Watch on YouTube ↗  |  March 30, 2026 at 20:53  |  4:59  |  CNBC

Summary

  • Charles Kantor believes the Fed has correctly avoided a "policy mistake" by recognizing current oil-driven inflation is supply-side and long-term inflation expectations remain anchored.
  • He argues raising short-term rates into consumer headwinds from high gasoline prices is not sensible and would add "misery upon misery" for consumers.
  • He firmly stands on the side of cutting rates if forced to choose, but recommends the Fed watch and wait, ready to cut only if the economy weakens significantly.
  • Long-term, he is bullish on the U.S. economy due to underlying innovation, entrepreneurship, and a "tremendous earnings renaissance" with strong cash flows.
  • Highlights the Magnificent Seven companies planning to spend almost $1 trillion on R&D and CAPEX in 2024, powering economic growth and creating future optionality.
  • Notes the market trading at 20 times earnings may not be pricing in much optionality from innovation, suggesting potential undervaluation.

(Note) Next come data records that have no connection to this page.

(** * Template customizer for the edge-test pages

    Shallow embedding of the three developer scripts under
    [page/developer/edge-tests/_template/]:

    - [customize_scripts.py]  (module [CustomizeScripts]),
    - [customize_all.py]      (module [CustomizeAll]),
    - [fix_all_pages.py]      (module [FixAllPages]).

    Each script reads the demo [script.js] (and, for [fix_all_pages.py], the
    demo [style.css]), applies an ordered list of literal replacements taken
    from a static table and writes the result into the directory of every
    entity of that table.

    Texts are Python [str] values.  Every pattern of the scripts is ASCII, so
    a text is modelled as the list of the bytes of its UTF-8 encoding: an
    ASCII byte never occurs inside a multi-byte sequence, hence literal
    replacement on code points and on bytes agree.  [lower] and [title] are
    modelled on ASCII letters, which covers every value of the tables. *)

From Stdlib Require Import Ascii String List Bool Arith Lia.
From stdpp Require Import base list strings gmap.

  • Observes that during recent ~10% market drawdowns, traditional safe assets like bonds, gold, and Magnificent Seven stocks underperformed, while commodity prices rallied.
  • Suggests a possible cause: oil-reliant states (e.g., Gulf States) facing revenue shortfalls may have sold the most liquid assets (gold, treasuries, Magnificent Seven stocks).
  • Emphasizes short-term market direction is hard to predict, but long-term confidence is based on economic fundamentals and capital allocation by large companies.